----- RECORDS PROVIDED -----

(* ===== verification/CryptHex.v ===== *)
(** Hexadecimal and base 36: what the functions write, and that it can be read back. *)

From S2P Require Import Prelude CString Frames Gate GateText GateProps Crypt CryptDes CryptText.
Open Scope Z_scope.

(** A loop whose result a hypothesis gives, up to the unfolding of the types of its state. *)
Ltac rewrite_iterate E :=
  match goal with |- context [iterate ?f ?b ?s] => let H := fresh in assert (H : iterate f b s = _) by exact E; rewrite H; clear H end.

(** ** Hexadecimal *)

Definition hexchar (d : Z) : Z := nth (Z.to_nat d) hex_digits 0.
Definition hex1 (c : Z) : list Z := [hexchar (c / 16); hexchar (c mod 16)].
Definition hex (l : list Z) : list Z := concat (map hex1 l).

Lemma hex_length l : length (hex l) = (2 * length l)%nat.
Proof. induction l as [|c l IH]; [done|]. unfold hex in *. cbn [map concat hex1 app length]. rewrite IH. lia. Qed.

Lemma all_nibbles (P : Z → bool) : forallb P (seqZ 0 16) = true → ∀ d, 0 ≤ d < 16 → P d = true.
Proof. intros H d Hd. apply (proj1 (forallb_forall _ _) H). apply list_elem_of_In, elem_of_seqZ. lia. Qed.

Lemma hexchar_rd d : 0 ≤ d < 16 → rd hex_digits d = Ok (hexchar d).
Proof.
  intros Hd. apply is_ok_eq_true. revert d Hd. by apply (all_nibbles (λ d, is_ok_eq (rd hex_digits d) (hexchar d))); vm_compute.
Qed.

Lemma hexchar_value d : 0 ≤ d < 16 → HEX (hexchar d) = d.
Proof. intros Hd. apply Z.eqb_eq. revert d Hd. by apply (all_nibbles (λ d, HEX (hexchar d) =? d)); vm_compute. Qed.

Lemma nibbles c : byte c → 0 ≤ c / 16 < 16 ∧ 0 ≤ c mod 16 < 16 ∧ Z.shiftr c 4 = c / 16 ∧ Z.land c 0xf = c mod 16 ∧ c / 16 * 16 + c mod 16 = c.
Proof.
  unfold byte. intros Hc. assert (H0 : 0 ≤ c / 16 < 16) by (split; [apply Z.div_pos; lia|apply Z.div_lt_upper_bound; lia]).
  assert (H1 : 0 ≤ c mod 16 < 16) by (by apply Z.mod_pos_bound). rewrite Z.shiftr_div_pow2 by lia. change 0xf with (Z.ones 4). rewrite Z.land_ones by lia.
  change (2 ^ 4) with 16. pose proof (Z.div_mod c 16 ltac:(lia)). lia.
Qed.

Lemma hex_loop l : ∀ pre o m, Forall byte l → length o = (2 * length pre)%nat → (2 * length l ≤ m)%nat →
  for_range (length l) (Z.of_nat (length pre)) (hex_round (pre ++ l)) (filled o m) = Ok (filled (o ++ hex l) (m - 2 * length l)).
Proof.
  induction l as [|c l IH]; intros pre o m Hb Ho Hm; cbn [length for_range] in *.
  { unfold hex. cbn [map concat]. by rewrite app_nil_r, Nat.sub_0_r. }
  apply Forall_cons in Hb as [Hc Hb]. destruct (nibbles c Hc) as (H0 & H1 & E0 & E1 & _).
  assert (E : hex_round (pre ++ c :: l) (Z.of_nat (length pre)) (filled o m) = Ok (filled (o ++ hex1 c) (m - 2))).
  { unfold hex_round. rewrite rd_app_0, bind_ok, E0, E1, !hexchar_rd, !bind_ok by done. replace (Z.of_nat (length pre) * 2) with (Z.of_nat (length o)) by lia.
    pose proof (wr_at_fill (hex1 c) o m ltac:(cbn; lia)) as E. unfold hex1 in E. cbn [wr_at] in E. unfold filled.
    destruct (wr (map Some o ++ replicate m None) (Z.of_nat (length o)) (Some (hexchar (c / 16)))) as [b|]; [|by cbn in E].
    rewrite bind_ok in E |- *. destruct (wr b (Z.of_nat (length o) + 1) (Some (hexchar (c mod 16)))); by cbn in E. }
  rewrite E, bind_ok. replace (Z.of_nat (length pre) + 1) with (Z.of_nat (length (pre ++ [c]))) by (rewrite length_app; cbn; lia).
  replace (pre ++ c :: l) with ((pre ++ [c]) ++ l) by (by rewrite <- app_assoc). rewrite IH by (done || rewrite ?length_app; cbn; lia).
  unfold hex. cbn [map concat]. rewrite app_assoc. do 2 f_equal. lia.
Qed.

Lemma ltohex_lemma text : Forall byte text → ltohex text = lua_ret (hex text).
Proof.
  intros Hb. unfold ltohex. cbv zeta. set (m := Z.to_nat _). assert (Hm : (2 * length text ≤ m)%nat).
  { unfold m, SMALL_CHUNK. destruct (Z.gtb_spec (Z.of_nat (length text)) (256 / 2)); [lia|]. change (256 / 2) with 128 in *. lia. }
  pose proof (hex_loop text [] [] m Hb eq_refl Hm) as E. cbn [app length] in E. change (filled [] m) with (replicate m (@None Z)) in E. change (Z.of_nat 0) with 0 in E.
  rewrite E, bind_ok. replace (Z.of_nat (length text) * 2) with (Z.of_nat (length (hex text))) by (rewrite hex_length; lia). unfold filled. by rewrite init_bytes_lemma.
Qed.

Lemma unhex_round_lemma pre c rest o m : byte c → length pre = (2 * length o)%nat → (1 ≤ m)%nat →
  unhex_round (pre ++ hex1 c ++ rest) (Z.of_nat (length pre), filled o m) = Ok (Continue (Z.of_nat (length (pre ++ hex1 c)), filled (o ++ [c]) (m - 1))).
Proof.
  intros Hc Ho Hm. destruct (nibbles c Hc) as (H0 & H1 & _ & _ & Ev). unfold unhex_round. change (pre ++ hex1 c ++ rest) with (pre ++ hexchar (c / 16) :: hexchar (c mod 16) :: rest).
  destruct (Z.ltb_spec (Z.of_nat (length pre)) (Z.of_nat (length (pre ++ hexchar (c / 16) :: hexchar (c mod 16) :: rest)))) as [_|Hge]; [|rewrite length_app in Hge; cbn in Hge; lia].
  rewrite rd_app_0, bind_ok, rd_app_1, bind_ok, !hexchar_value by done. cbv zeta. destruct (Z.gtb_spec (c / 16) 16), (Z.gtb_spec (c mod 16) 16); [lia..|]. cbn [orb].
  rewrite lor_add by lia. change (2 ^ 4) with 16. rewrite Ev. unfold u8, byte in *. rewrite Z.mod_small by done.
  assert (Ei : Z.of_nat (length pre) / 2 = Z.of_nat (length o)) by (symmetry; apply (Z.div_unique_pos _ _ _ 0); lia). rewrite Ei.
  pose proof (wr_at_fill [c] o m Hm) as E. cbn [wr_at] in E. unfold filled. destruct (wr (map Some o ++ replicate m None) (Z.of_nat (length o)) (Some c)) as [b|]; [|by cbn in E].
  change (Ok b = Ok (map Some (o ++ [c]) ++ replicate (m - length [c]) None)) in E. injection E as ->. rewrite bind_ok, length_app. change (length (hex1 c)) with 2%nat. do 3 f_equal. lia.
Qed.

Lemma unhex_round_end text (b : buffer) : unhex_round text (Z.of_nat (length text), b) = Ok (Break (Some (Z.of_nat (length text), b))).
Proof. unfold unhex_round. by rewrite Z.ltb_irrefl. Qed.

Lemma unhex_loop l : ∀ pre o m fuel, Forall byte l → length pre = (2 * length o)%nat → (length l ≤ m)%nat → (length l < fuel)%nat →
  iterate fuel (unhex_round (pre ++ hex l)) (Z.of_nat (length pre), filled o m) = Ok (Some (2 * Z.of_nat (length (o ++ l)), filled (o ++ l) (m - length l))).
Proof.
  induction l as [|c l IH]; intros pre o m fuel Hb Ho Hm Hf; (destruct fuel as [|fuel]; [lia|]); cbn [iterate].
  - unfold hex. cbn [map concat length]. rewrite !app_nil_r, Nat.sub_0_r. rewrite unhex_round_end, bind_ok. do 3 f_equal. lia.
  - apply Forall_cons in Hb as [Hc Hb]. cbn [length] in *. change (hex (c :: l)) with (hex1 c ++ hex l). rewrite unhex_round_lemma, bind_ok by (done || lia).
    rewrite app_assoc, IH by (done || rewrite ?length_app; cbn; lia). rewrite <- app_assoc. cbn [app]. do 4 f_equal. lia.
Qed.

Lemma lfromhex_lemma l : Forall byte l → lfromhex (hex l) = lua_ret l.
Proof.
  intros Hb. unfold lfromhex. cbv zeta. rewrite hex_length. replace (Z.of_nat (2 * length l)) with (2 * Z.of_nat (length l)) by lia.
  assert (Ez : Z.land (2 * Z.of_nat (length l)) 1 =? 0 = true).
  { change 1 with (Z.ones 1) at 1. rewrite Z.land_ones by lia. change (2 ^ 1) with 2. by rewrite Z.mul_comm, Z.mod_mul. }
  rewrite Ez. cbn [negb]. set (m := Z.to_nat _). assert (Hm : (length l ≤ m)%nat).
  { unfold m, SMALL_CHUNK. rewrite (Z.mul_comm 2 (Z.of_nat (length l))), Z.div_mul by lia. destruct (Z.gtb_spec (Z.of_nat (length l) * 2) (256 * 2)); lia. }
  pose proof (unhex_loop l [] [] m (S (2 * length l)) Hb eq_refl Hm ltac:(lia)) as E. cbn [app length] in E.
  change (iterate (S (2 * length l)) (unhex_round (hex l)) (0, replicate m None) = Ok (Some (2 * Z.of_nat (length l), filled l (m - length l)))) in E. rewrite E, bind_ok. rewrite (Z.mul_comm 2 (Z.of_nat (length l))), Z.div_mul by lia. unfold filled. by rewrite init_bytes_lemma.
Qed.

(** Writing bytes as hexadecimal digits, the high one first, and reading them again. *)
Theorem hex_roundtrip text : Forall byte text → ltohex text = lua_ret (hex text) ∧ lfromhex (hex text) = lua_ret text.
Proof. intros Hb. split; [by apply ltohex_lemma|by apply lfromhex_lemma]. Qed.

(** The bound on a digit is 16 and not 15: [g] passes for sixteen. *)
Example hex_g : lfromhex (str "1g") = lua_ret [16].
Proof. by vm_compute. Qed.

(** ** Base 36 *)

Definition b36char (d : Z) : Z := nth (Z.to_nat d) base36 0.

(** The digits of a number, from the last one. *)
Fixpoint digits36 (fuel : nat) (n : Z) (acc : list Z) : list Z :=
  match fuel with
  | O => acc
  | S fuel => let acc := b36char (n mod 36) :: acc in if n / 36 =? 0 then acc else digits36 fuel (n / 36) acc
  end.

Lemma all_36 (P : Z → bool) : forallb P (seqZ 0 36) = true → ∀ d, 0 ≤ d < 36 → P d = true.
Proof. intros H d Hd. apply (proj1 (forallb_forall _ _) H). apply list_elem_of_In, elem_of_seqZ. lia. Qed.

Lemma b36char_rd d : 0 ≤ d < 36 → rd base36 d = Ok (b36char d).
Proof. intros Hd. apply is_ok_eq_true. revert d Hd. by apply (all_36 (λ d, is_ok_eq (rd base36 d) (b36char d))); vm_compute. Qed.

Lemma b36char_value d : 0 ≤ d < 36 → digit_value (b36char d) = d.
Proof. intros Hd. apply Z.eqb_eq. revert d Hd. by apply (all_36 (λ d, digit_value (b36char d) =? d)); vm_compute. Qed.

Lemma b36char_sign d s : 0 ≤ d < 36 → parse_sign (b36char d :: s) = (false, b36char d :: s) ∧ b36char d ≠ 0.
Proof.
  intros Hd. assert (E : negb (is_space (b36char d)) && negb (b36char d =? 45) && negb (b36char d =? 43) && negb (b36char d =? 0) = true).
  { revert d Hd. by apply (all_36 (λ d, negb (is_space (b36char d)) && negb (b36char d =? 45) && negb (b36char d =? 43) && negb (b36char d =? 0))); vm_compute. }
  rewrite !andb_true_iff, !negb_true_iff, !Z.eqb_neq in E. destruct E as [[[Es H1] H2] H0]. split; [|done].
  unfold parse_sign. cbn [skip_spaces]. rewrite Es. destruct (b36char d) as [|p|p]; [done| |done]. do 6 (destruct p as [p|p|]; try done).
Qed.

(** A quotient has a digit less. *)
Lemma div36_bound n o : 0 ≤ n < 36 ^ Z.of_nat (S o) → 0 ≤ n / 36 < 36 ^ Z.of_nat o.
Proof.
  intros Hn. rewrite Nat2Z.inj_succ, Z.pow_succ_r in Hn by lia. split; [apply Z.div_pos; lia|apply Z.div_lt_upper_bound; lia].
Qed.

Lemma mod36 n : 0 ≤ n mod 36 < 36.
Proof. by apply Z.mod_pos_bound. Qed.

Lemma div36_more n o : 0 ≤ n < 36 ^ Z.of_nat (S o) → n / 36 ≠ 0 → (0 < o)%nat.
Proof. intros Hn Hne. apply div36_bound in Hn. destruct o; [|lia]. change (36 ^ Z.of_nat 0) with 1 in Hn. lia. Qed.

Lemma base36_round_lemma n o tail : base36_round (n, Z.of_nat (S o), replicate (S o) None ++ tail) =
  Ok (let b := replicate o None ++ Some (b36char (n mod 36)) :: tail in if n / 36 =? 0 then Break (Z.of_nat o, b) else Continue (n / 36, Z.of_nat o, b)).
Proof.
  unfold base36_round. rewrite b36char_rd, bind_ok by apply mod36. replace (Z.of_nat (S o) - 1) with (Z.of_nat o) by lia.
  rewrite wr_ok, bind_ok by (rewrite length_app, length_replicate; lia). rewrite Nat2Z.id. change (S o) with (1 + o)%nat. rewrite Nat.add_comm, replicate_add, <- app_assoc.
  rewrite insert_app_r_alt, length_replicate, Nat.sub_diag by (by rewrite length_replicate). cbv zeta. by destruct (n / 36 =? 0).
Qed.

Lemma base36_loop o : ∀ n fuel acc tail, (0 < o ≤ fuel)%nat → 0 ≤ n < 36 ^ Z.of_nat o →
  ∃ k, (k + length (digits36 o n acc) = o + length acc)%nat ∧
    iterate fuel base36_round (n, Z.of_nat o, replicate o None ++ map Some acc ++ tail) = Ok (Z.of_nat k, replicate k None ++ map Some (digits36 o n acc) ++ tail).
Proof.
  induction o as [|o IH]; intros n fuel acc tail Hf Hn; [lia|]. destruct fuel as [|fuel]; [lia|]. cbn [iterate digits36].
  rewrite base36_round_lemma, bind_ok. cbv zeta. destruct (Z.eqb_spec (n / 36) 0) as [E|E].
  - exists o. cbn [length]. split; [lia|done].
  - destruct (IH (n / 36) fuel (b36char (n mod 36) :: acc) tail) as (k & Hk & Ek); [pose proof (div36_more n o Hn E); lia|by apply div36_bound|].
    exists k. cbn [length] in Hk. split; [lia|]. exact Ek.
Qed.

Lemma parse_digits36 fuel : ∀ n acc, 0 ≤ n < 36 ^ Z.of_nat fuel → (0 < fuel)%nat → parse_digits 36 0 (digits36 fuel n acc) = parse_digits 36 n acc.
Proof.
  induction fuel as [|fuel IH]; intros n acc Hn Hf; [lia|]. cbn [digits36]. cbv zeta. pose proof (mod36 n) as Hd. pose proof (Z.div_mod n 36 ltac:(lia)) as Hm.
  assert (Hstep : ∀ q, q * 36 + n mod 36 = n → parse_digits 36 q (b36char (n mod 36) :: acc) = parse_digits 36 n acc).
  { intros q Hq. cbn [parse_digits]. rewrite b36char_value by done. destruct (Z.ltb_spec (n mod 36) 36); [|lia]. by rewrite Hq. }
  destruct (Z.eqb_spec (n / 36) 0) as [E|E]; [apply Hstep; lia|]. rewrite IH; [apply Hstep; lia|by apply div36_bound|by eapply div36_more].
Qed.

Lemma digits36_head fuel : ∀ n acc, (0 < fuel)%nat → ∃ d rest, 0 ≤ d < 36 ∧ digits36 fuel n acc = b36char d :: rest.
Proof.
  induction fuel as [|fuel IH]; intros n acc Hf; [lia|]. cbn [digits36]. cbv zeta. destruct (n / 36 =? 0); [by exists (n mod 36), acc; split; [apply mod36|]|].
  destruct fuel as [|fuel]; [exists (n mod 36), acc; split; [apply mod36|done]|]. apply IH. lia.
Qed.

Lemma digits36_nonzero fuel : ∀ n acc, Forall (λ c, c ≠ 0) acc → Forall (λ c, c ≠ 0) (digits36 fuel n acc).
Proof.
  induction fuel as [|fuel IH]; intros n acc Ha; [done|]. cbn [digits36]. cbv zeta. destruct (b36char_sign (n mod 36) [] (mod36 n)) as [_ Hne].
  destruct (n / 36 =? 0); [by constructor|]. apply IH. by constructor.
Qed.

Lemma lbase36enc_lemma n : 0 ≤ n < 2 ^ 64 → lbase36enc n = Ok (digits36 13 n []).
Proof.
  intros Hn. assert (Hb : 0 ≤ n < 36 ^ Z.of_nat 13) by (change (36 ^ Z.of_nat 13) with 170581728179578208256; lia). unfold lbase36enc. cbv zeta.
  change (wr (replicate (Z.to_nat 14) None) (14 - 1) (Some 0)) with (Ok (replicate 13 None ++ [Some 0])). rewrite bind_ok.
  destruct (base36_loop 13 n 14 [] [Some 0] ltac:(lia) Hb) as (k & Hk & E). change (14 - 1) with (Z.of_nat 13).
  rewrite_iterate E. rewrite bind_ok, !Nat2Z.id. cbn [length] in Hk.
  set (l := digits36 13 n []) in *. clearbody l. assert (Et : take 13 (replicate k None ++ map Some l ++ [Some 0]) = replicate k None ++ map Some l).
  { rewrite app_assoc. apply take_app_length'. rewrite length_app, length_replicate, length_map. lia. }
  rewrite Et, drop_app_length' by (by rewrite length_replicate). clear. induction l as [|x l IH]; [done|]. cbn [map mapM or_fault]. by rewrite bind_ok, IH.
Qed.

Lemma strtoul_digits36 n : 0 ≤ n < 2 ^ 64 → strtoul (digits36 13 n []) 36 = n.
Proof.
  intros Hn. destruct (digits36_head 13 n [] ltac:(lia)) as (d & rest & Hd & E). unfold strtoul.
  rewrite E. rewrite (proj1 (b36char_sign d rest Hd)), <- E. unfold parse_magnitude. change (36 =? 0) with false. change (36 =? 16) with false. cbn match.
  rewrite parse_digits36; [|change (36 ^ Z.of_nat 13) with 170581728179578208256; lia|lia]. cbn [parse_digits]. unfold ULONG_MAX. by destruct (Z.gtb_spec n (2 ^ 64 - 1)); [lia|].
Qed.

(** Base 36: a number of 64 bits has between one and thirteen digits and fits the buffer; reading
    them gives it back as a signed integer of Lua. *)
Theorem base36_roundtrip n : 0 ≤ n < 2 ^ 64 →
  ∃ s, lbase36enc n = Ok s ∧ (1 ≤ length s ≤ 13)%nat ∧ lbase36dec s = lua_ret (i64 n).
Proof.
  intros Hn. exists (digits36 13 n []). split; [by apply lbase36enc_lemma|]. destruct (digits36_head 13 n [] ltac:(lia)) as (d & rest & Hd & E).
  assert (Hl : (length (digits36 13 n []) ≤ 13)%nat).
  { assert (Hb : 0 ≤ n < 36 ^ Z.of_nat 13) by (change (36 ^ Z.of_nat 13) with 170581728179578208256; lia).
    destruct (base36_loop 13 n 13 [] [] ltac:(lia) Hb) as (k & Hk & _). cbn [length] in Hk. lia. }
  split; [rewrite E in Hl |- *; cbn [length] in *; lia|]. unfold lbase36dec.
  destruct (Nat.eqb_spec (length (digits36 13 n [])) 0) as [Hz|_]; [by rewrite E in Hz|].
  rewrite c_string_app by (by apply digits36_nonzero). cbn [or_fault]. by rewrite bind_ok, strtoul_digits36.
Qed.

Example base36_max : lbase36enc (2 ^ 64 - 1) = Ok (str "3W5E11264SGSF") ∧ lbase36dec (str "3W5E11264SGSF") = lua_ret (-1).
Proof. by vm_compute. Qed.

-----

* [DIRECTIONS]
Copy the lines above exactly. Start with the line containing "[map concat]. by", end with the line containing "pose proof (wr_at_fill (hex1", and include both.

* [SOLUTION BELOW]
  { unfold hex. cbn [map concat]. by rewrite app_nil_r, Nat.sub_0_r. }
  apply Forall_cons in Hb as [Hc Hb]. destruct (nibbles c Hc) as (H0 & H1 & E0 & E1 & _).
  assert (E : hex_round (pre ++ c :: l) (Z.of_nat (length pre)) (filled o m) = Ok (filled (o ++ hex1 c) (m - 2))).
  { unfold hex_round. rewrite rd_app_0, bind_ok, E0, E1, !hexchar_rd, !bind_ok by done. replace (Z.of_nat (length pre) * 2) with (Z.of_nat (length o)) by lia.
    pose proof (wr_at_fill (hex1 c) o m ltac:(cbn; lia)) as E. unfold hex1 in E. cbn [wr_at] in E. unfold filled.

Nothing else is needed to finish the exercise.